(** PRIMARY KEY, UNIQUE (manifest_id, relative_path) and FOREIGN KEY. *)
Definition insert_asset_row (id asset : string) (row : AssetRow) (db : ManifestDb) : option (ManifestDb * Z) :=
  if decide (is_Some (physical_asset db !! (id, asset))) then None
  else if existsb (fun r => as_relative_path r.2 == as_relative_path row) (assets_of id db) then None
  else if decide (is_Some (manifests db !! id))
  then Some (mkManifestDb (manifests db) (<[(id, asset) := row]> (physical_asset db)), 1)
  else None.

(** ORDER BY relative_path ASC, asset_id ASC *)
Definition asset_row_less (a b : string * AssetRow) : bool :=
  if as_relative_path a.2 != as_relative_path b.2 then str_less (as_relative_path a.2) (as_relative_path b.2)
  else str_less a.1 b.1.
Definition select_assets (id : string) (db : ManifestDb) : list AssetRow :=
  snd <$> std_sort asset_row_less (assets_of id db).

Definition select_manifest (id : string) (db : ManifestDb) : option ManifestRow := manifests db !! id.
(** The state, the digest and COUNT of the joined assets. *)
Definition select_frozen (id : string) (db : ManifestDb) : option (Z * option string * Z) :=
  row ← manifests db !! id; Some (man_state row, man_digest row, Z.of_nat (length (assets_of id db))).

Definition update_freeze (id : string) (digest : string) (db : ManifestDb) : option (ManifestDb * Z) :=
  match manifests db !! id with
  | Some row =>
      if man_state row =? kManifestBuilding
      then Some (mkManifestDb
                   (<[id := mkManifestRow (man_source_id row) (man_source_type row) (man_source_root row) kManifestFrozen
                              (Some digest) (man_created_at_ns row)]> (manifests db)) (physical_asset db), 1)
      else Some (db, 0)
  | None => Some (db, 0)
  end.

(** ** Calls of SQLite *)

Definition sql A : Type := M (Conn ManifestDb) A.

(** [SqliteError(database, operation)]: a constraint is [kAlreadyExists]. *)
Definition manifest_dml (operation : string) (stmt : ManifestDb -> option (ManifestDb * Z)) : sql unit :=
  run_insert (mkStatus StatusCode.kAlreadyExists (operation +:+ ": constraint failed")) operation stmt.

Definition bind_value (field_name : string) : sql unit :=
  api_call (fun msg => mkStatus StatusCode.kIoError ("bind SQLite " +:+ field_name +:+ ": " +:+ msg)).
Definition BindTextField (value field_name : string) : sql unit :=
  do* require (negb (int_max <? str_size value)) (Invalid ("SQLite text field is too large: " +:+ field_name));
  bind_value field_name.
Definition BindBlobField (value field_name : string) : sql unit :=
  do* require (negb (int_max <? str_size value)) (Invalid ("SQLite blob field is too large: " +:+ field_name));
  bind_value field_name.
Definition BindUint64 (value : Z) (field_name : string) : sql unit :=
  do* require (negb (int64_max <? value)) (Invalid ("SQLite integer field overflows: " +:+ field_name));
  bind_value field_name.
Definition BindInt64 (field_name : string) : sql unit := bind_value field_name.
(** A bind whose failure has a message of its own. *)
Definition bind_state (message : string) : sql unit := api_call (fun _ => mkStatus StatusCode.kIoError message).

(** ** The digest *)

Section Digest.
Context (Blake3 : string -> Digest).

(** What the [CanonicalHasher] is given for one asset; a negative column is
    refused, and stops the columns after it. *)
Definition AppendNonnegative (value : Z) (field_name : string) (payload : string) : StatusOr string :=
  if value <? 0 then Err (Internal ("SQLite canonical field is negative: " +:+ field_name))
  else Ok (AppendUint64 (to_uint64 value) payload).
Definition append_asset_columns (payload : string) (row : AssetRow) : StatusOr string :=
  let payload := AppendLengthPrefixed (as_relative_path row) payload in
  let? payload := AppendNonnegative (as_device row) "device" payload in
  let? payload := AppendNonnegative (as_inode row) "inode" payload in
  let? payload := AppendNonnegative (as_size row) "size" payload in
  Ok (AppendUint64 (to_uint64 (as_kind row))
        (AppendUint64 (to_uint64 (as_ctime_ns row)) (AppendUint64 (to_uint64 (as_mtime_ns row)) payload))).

§ **The task**
The answer must consist of every line in the records above that contains the word "manifests".

§ **Result below**
  else if decide (is_Some (manifests db !! id))
  then Some (mkManifestDb (manifests db) (<[(id, asset) := row]> (physical_asset db)), 1)
Definition select_manifest (id : string) (db : ManifestDb) : option ManifestRow := manifests db !! id.
  row ← manifests db !! id; Some (man_state row, man_digest row, Z.of_nat (length (assets_of id db))).
  match manifests db !! id with
                              (Some digest) (man_created_at_ns row)]> (manifests db)) (physical_asset db), 1)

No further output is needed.